Tor overlooking an expanse of the Bering Land Bridge.
Recent genetic studies are confirming what scientists have long suspected about the origins of Native Americans ~ their genetic source is in Asia, specifically a mountainous area in southern Siberia known as the Altai region.
The new studies are from the University of Pennsylvania and the Institute of Cytology and Genetics in Novosibirsk, Russia. Researchers say the natives of Altai probably migrated across the Bering Land Bridge to North America.
Altai is located at the four corners of what is today China, Russia, Mongolia, and Kazakhstan. Says research leader Theodore Schurr of the University of Pennsylvania: "It is a key area because it's a place that people have been coming and going for thousands and thousands of years. Our goal in working in this area was to better define what those founding lineages or sister lineages are to Native American populations."

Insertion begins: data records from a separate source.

(* ===== verification/TaskModels.v ===== *)
(** * TaskModels: tasks ([pkg/models/task.go])

    A [Result] that is nil differs from an empty one, since the code tests it and writes to it;
    nil [Parameters] are empty.  Computed fields that no column stores are left out. *)

From stdpp Require Import base decidable gmap strings list.
From Stdlib Require Import ZArith Lia.
From S2P Require Import Prelude GoAny ServiceErrors Storage.

Local Open Scope string_scope.
Local Open Scope Z_scope.

Definition TaskStatusPending : string := "pending".
Definition TaskStatusAssigned : string := "assigned".
Definition TaskStatusAccepted : string := "accepted".
Definition TaskStatusRejected : string := "rejected".
Definition TaskStatusInProgress : string := "in_progress".
Definition TaskStatusCompleted : string := "completed".
Definition TaskStatusFailed : string := "failed".
Definition TaskStatusCancelled : string := "cancelled".
Definition TaskStatusTimeout : string := "timeout".

Definition TaskPriorityLow : string := "low".
Definition TaskPriorityNormal : string := "normal".
Definition TaskPriorityHigh : string := "high".
Definition TaskPriorityCritical : string := "critical".

Definition AgentStatusActive : string := "active".

Module Task.
Record t := Mk {
  ID : UUID;
  TenantID : UUID;
  Type_ : string;
  Status : string;
  Priority : string;
  CreatedBy : string;
  AssignedTo : option string;
  ParentTaskID : option UUID;
  Title : string;
  Description : string;
  Parameters : JSONMap;
  Result : option JSONMap;
  Error : string;
  MaxRetries : Z;
  RetryCount : Z;
  TimeoutSeconds : Z;
  CreatedAt : Z;
  AssignedAt : option Z;
  StartedAt : option Z;
  CompletedAt : option Z;
  UpdatedAt : Z;
  DeletedAt : option Z;
  Version : Z;
}.

(** Assignments to one field. *)
Definition set_ID (x : UUID) (e : t) : t :=
  Mk x (TenantID e) (Type_ e) (Status e) (Priority e) (CreatedBy e) (AssignedTo e) (ParentTaskID
     e) (Title e) (Description e) (Parameters e) (Result e) (Error e) (MaxRetries e) (RetryCount
     e) (TimeoutSeconds e) (CreatedAt e) (AssignedAt e) (StartedAt e) (CompletedAt e) (UpdatedAt
     e) (DeletedAt e) (Version e).
Definition set_TenantID (x : UUID) (e : t) : t :=
  Mk (ID e) x (Type_ e) (Status e) (Priority e) (CreatedBy e) (AssignedTo e) (ParentTaskID e)
     (Title e) (Description e) (Parameters e) (Result e) (Error e) (MaxRetries e) (RetryCount e)
     (TimeoutSeconds e) (CreatedAt e) (AssignedAt e) (StartedAt e) (CompletedAt e) (UpdatedAt e)
     (DeletedAt e) (Version e).
Definition set_Status (x : string) (e : t) : t :=
  Mk (ID e) (TenantID e) (Type_ e) x (Priority e) (CreatedBy e) (AssignedTo e) (ParentTaskID e)
     (Title e) (Description e) (Parameters e) (Result e) (Error e) (MaxRetries e) (RetryCount e)
     (TimeoutSeconds e) (CreatedAt e) (AssignedAt e) (StartedAt e) (CompletedAt e) (UpdatedAt e)
     (DeletedAt e) (Version e).
Definition set_Priority (x : string) (e : t) : t :=
  Mk (ID e) (TenantID e) (Type_ e) (Status e) x (CreatedBy e) (AssignedTo e) (ParentTaskID e)
     (Title e) (Description e) (Parameters e) (Result e) (Error e) (MaxRetries e) (RetryCount e)
     (TimeoutSeconds e) (CreatedAt e) (AssignedAt e) (StartedAt e) (CompletedAt e) (UpdatedAt e)
     (DeletedAt e) (Version e).
Definition set_CreatedBy (x : string) (e : t) : t :=
  Mk (ID e) (TenantID e) (Type_ e) (Status e) (Priority e) x (AssignedTo e) (ParentTaskID e)
     (Title e) (Description e) (Parameters e) (Result e) (Error e) (MaxRetries e) (RetryCount e)
     (TimeoutSeconds e) (CreatedAt e) (AssignedAt e) (StartedAt e) (CompletedAt e) (UpdatedAt e)
     (DeletedAt e) (Version e).
Definition set_AssignedTo (x : option string) (e : t) : t :=
  Mk (ID e) (TenantID e) (Type_ e) (Status e) (Priority e) (CreatedBy e) x (ParentTaskID e)
     (Title e) (Description e) (Parameters e) (Result e) (Error e) (MaxRetries e) (RetryCount e)
     (TimeoutSeconds e) (CreatedAt e) (AssignedAt e) (StartedAt e) (CompletedAt e) (UpdatedAt e)
     (DeletedAt e) (Version e).
Definition set_Parameters (x : JSONMap) (e : t) : t :=
  Mk (ID e) (TenantID e) (Type_ e) (Status e) (Priority e) (CreatedBy e) (AssignedTo e)
     (ParentTaskID e) (Title e) (Description e) x (Result e) (Error e) (MaxRetries e)
     (RetryCount e) (TimeoutSeconds e) (CreatedAt e) (AssignedAt e) (StartedAt e) (CompletedAt
     e) (UpdatedAt e) (DeletedAt e) (Version e).
Definition set_Result (x : option JSONMap) (e : t) : t :=
  Mk (ID e) (TenantID e) (Type_ e) (Status e) (Priority e) (CreatedBy e) (AssignedTo e)
     (ParentTaskID e) (Title e) (Description e) (Parameters e) x (Error e) (MaxRetries e)
     (RetryCount e) (TimeoutSeconds e) (CreatedAt e) (AssignedAt e) (StartedAt e) (CompletedAt
     e) (UpdatedAt e) (DeletedAt e) (Version e).
Definition set_Error (x : string) (e : t) : t :=
  Mk (ID e) (TenantID e) (Type_ e) (Status e) (Priority e) (CreatedBy e) (AssignedTo e)
     (ParentTaskID e) (Title e) (Description e) (Parameters e) (Result e) x (MaxRetries e)
     (RetryCount e) (TimeoutSeconds e) (CreatedAt e) (AssignedAt e) (StartedAt e) (CompletedAt
     e) (UpdatedAt e) (DeletedAt e) (Version e).
Definition set_MaxRetries (x : Z) (e : t) : t :=
  Mk (ID e) (TenantID e) (Type_ e) (Status e) (Priority e) (CreatedBy e) (AssignedTo e)
     (ParentTaskID e) (Title e) (Description e) (Parameters e) (Result e) (Error e) x
     (RetryCount e) (TimeoutSeconds e) (CreatedAt e) (AssignedAt e) (StartedAt e) (CompletedAt
     e) (UpdatedAt e) (DeletedAt e) (Version e).
Definition set_RetryCount (x : Z) (e : t) : t :=
  Mk (ID e) (TenantID e) (Type_ e) (Status e) (Priority e) (CreatedBy e) (AssignedTo e)
     (ParentTaskID e) (Title e) (Description e) (Parameters e) (Result e) (Error e) (MaxRetries
     e) x (TimeoutSeconds e) (CreatedAt e) (AssignedAt e) (StartedAt e) (CompletedAt e)
     (UpdatedAt e) (DeletedAt e) (Version e).
Definition set_TimeoutSeconds (x : Z) (e : t) : t :=
  Mk (ID e) (TenantID e) (Type_ e) (Status e) (Priority e) (CreatedBy e) (AssignedTo e)
     (ParentTaskID e) (Title e) (Description e) (Parameters e) (Result e) (Error e) (MaxRetries
     e) (RetryCount e) x (CreatedAt e) (AssignedAt e) (StartedAt e) (CompletedAt e) (UpdatedAt
     e) (DeletedAt e) (Version e).
Definition set_CreatedAt (x : Z) (e : t) : t :=
  Mk (ID e) (TenantID e) (Type_ e) (Status e) (Priority e) (CreatedBy e) (AssignedTo e)
     (ParentTaskID e) (Title e) (Description e) (Parameters e) (Result e) (Error e) (MaxRetries
     e) (RetryCount e) (TimeoutSeconds e) x (AssignedAt e) (StartedAt e) (CompletedAt e)
     (UpdatedAt e) (DeletedAt e) (Version e).
Definition set_AssignedAt (x : option Z) (e : t) : t :=
  Mk (ID e) (TenantID e) (Type_ e) (Status e) (Priority e) (CreatedBy e) (AssignedTo e)
     (ParentTaskID e) (Title e) (Description e) (Parameters e) (Result e) (Error e) (MaxRetries
     e) (RetryCount e) (TimeoutSeconds e) (CreatedAt e) x (StartedAt e) (CompletedAt e)
     (UpdatedAt e) (DeletedAt e) (Version e).
Definition set_StartedAt (x : option Z) (e : t) : t :=
  Mk (ID e) (TenantID e) (Type_ e) (Status e) (Priority e) (CreatedBy e) (AssignedTo e)
     (ParentTaskID e) (Title e) (Description e) (Parameters e) (Result e) (Error e) (MaxRetries
     e) (RetryCount e) (TimeoutSeconds e) (CreatedAt e) (AssignedAt e) x (CompletedAt e)
     (UpdatedAt e) (DeletedAt e) (Version e).
Definition set_CompletedAt (x : option Z) (e : t) : t :=
  Mk (ID e) (TenantID e) (Type_ e) (Status e) (Priority e) (CreatedBy e) (AssignedTo e)
     (ParentTaskID e) (Title e) (Description e) (Parameters e) (Result e) (Error e) (MaxRetries
     e) (RetryCount e) (TimeoutSeconds e) (CreatedAt e) (AssignedAt e) (StartedAt e) x
     (UpdatedAt e) (DeletedAt e) (Version e).
Definition set_UpdatedAt (x : Z) (e : t) : t :=
  Mk (ID e) (TenantID e) (Type_ e) (Status e) (Priority e) (CreatedBy e) (AssignedTo e)
     (ParentTaskID e) (Title e) (Description e) (Parameters e) (Result e) (Error e) (MaxRetries
     e) (RetryCount e) (TimeoutSeconds e) (CreatedAt e) (AssignedAt e) (StartedAt e)
     (CompletedAt e) x (DeletedAt e) (Version e).
Definition set_Version (x : Z) (e : t) : t :=
  Mk (ID e) (TenantID e) (Type_ e) (Status e) (Priority e) (CreatedBy e) (AssignedTo e)
     (ParentTaskID e) (Title e) (Description e) (Parameters e) (Result e) (Error e) (MaxRetries
     e) (RetryCount e) (TimeoutSeconds e) (CreatedAt e) (AssignedAt e) (StartedAt e)
     (CompletedAt e) (UpdatedAt e) (DeletedAt e) x.
Definition set_Title (x : string) (e : t) : t :=
  Mk (ID e) (TenantID e) (Type_ e) (Status e) (Priority e) (CreatedBy e) (AssignedTo e)
     (ParentTaskID e) x (Description e) (Parameters e) (Result e) (Error e) (MaxRetries e)
     (RetryCount e) (TimeoutSeconds e) (CreatedAt e) (AssignedAt e) (StartedAt e) (CompletedAt
     e) (UpdatedAt e) (DeletedAt e) (Version e).
Definition set_Description (x : string) (e : t) : t :=
  Mk (ID e) (TenantID e) (Type_ e) (Status e) (Priority e) (CreatedBy e) (AssignedTo e)
     (ParentTaskID e) (Title e) x (Parameters e) (Result e) (Error e) (MaxRetries e) (RetryCount
     e) (TimeoutSeconds e) (CreatedAt e) (AssignedAt e) (StartedAt e) (CompletedAt e) (UpdatedAt
     e) (DeletedAt e) (Version e).

(** [task.Result[key] = v] for a map that is not nil. *)
Definition add_result (l : list (string * any)) (e : t) : t :=
  set_Result (Some (foldl (λ m kv, <[kv.1 := kv.2]> m) (default ∅ (Result e)) l)) e.
End Task.

(** [models.TaskDelegation]. *)
Module Delegation.
Record t := Mk {
  ID : UUID;
  TaskID : UUID;
  FromAgentID : string;
  ToAgentID : string;
  Reason : string;
  DelegationType : string;
  Metadata : JSONMap;
  DelegatedAt : Z;
}.

Definition stamp (id : UUID) (at_ : Z) (d : t) : t :=
  Mk id (TaskID d) (FromAgentID d) (ToAgentID d) (Reason d) (DelegationType d) (Metadata d) at_.
End Delegation.

(** ** [isValidStatusTransition] *)

Definition validTransitions : list (string * list string) :=
  [(TaskStatusPending, [TaskStatusAssigned; TaskStatusCancelled]);
   (TaskStatusAssigned, [TaskStatusAccepted; TaskStatusRejected; TaskStatusCancelled]);
   (TaskStatusAccepted, [TaskStatusInProgress; TaskStatusCancelled]);
   (TaskStatusRejected, [TaskStatusPending; TaskStatusCancelled]);
   (TaskStatusInProgress, [TaskStatusCompleted; TaskStatusFailed; TaskStatusCancelled]);
   (TaskStatusCompleted, []);
   (TaskStatusFailed, [TaskStatusPending]);
   (TaskStatusCancelled, [])].

Definition isValidStatusTransition (from to : string) : bool :=
  match (list_to_map validTransitions : gmap string (list string)) !! from with
  | Some allowed => existsb (String.eqb to) allowed
  | None => false
  end.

The team analyzed the genetics in both mitochondrial DNA and Y chromosome DNA, comparing samples to those that had previously been collected from individuals in southern Siberia, East Asia, Central Asia, Mongolia, and a number of different Native American groups.
"We find forms of haplogroups C and D in southern Altaians and D in northern Altaians that look like some of the founder types that arose in North America, although the northern Altaians appeared more distantly related to Native Americans" says Schurr.
Researchers have concluded that the Altaian lineage diverged genetically from the Native American lineage about 13,000 to 14,000 years ago. This correlates with current theories that support the migration of peoples into the Americas from Siberia between roughly 15,000 and 20,000 years ago.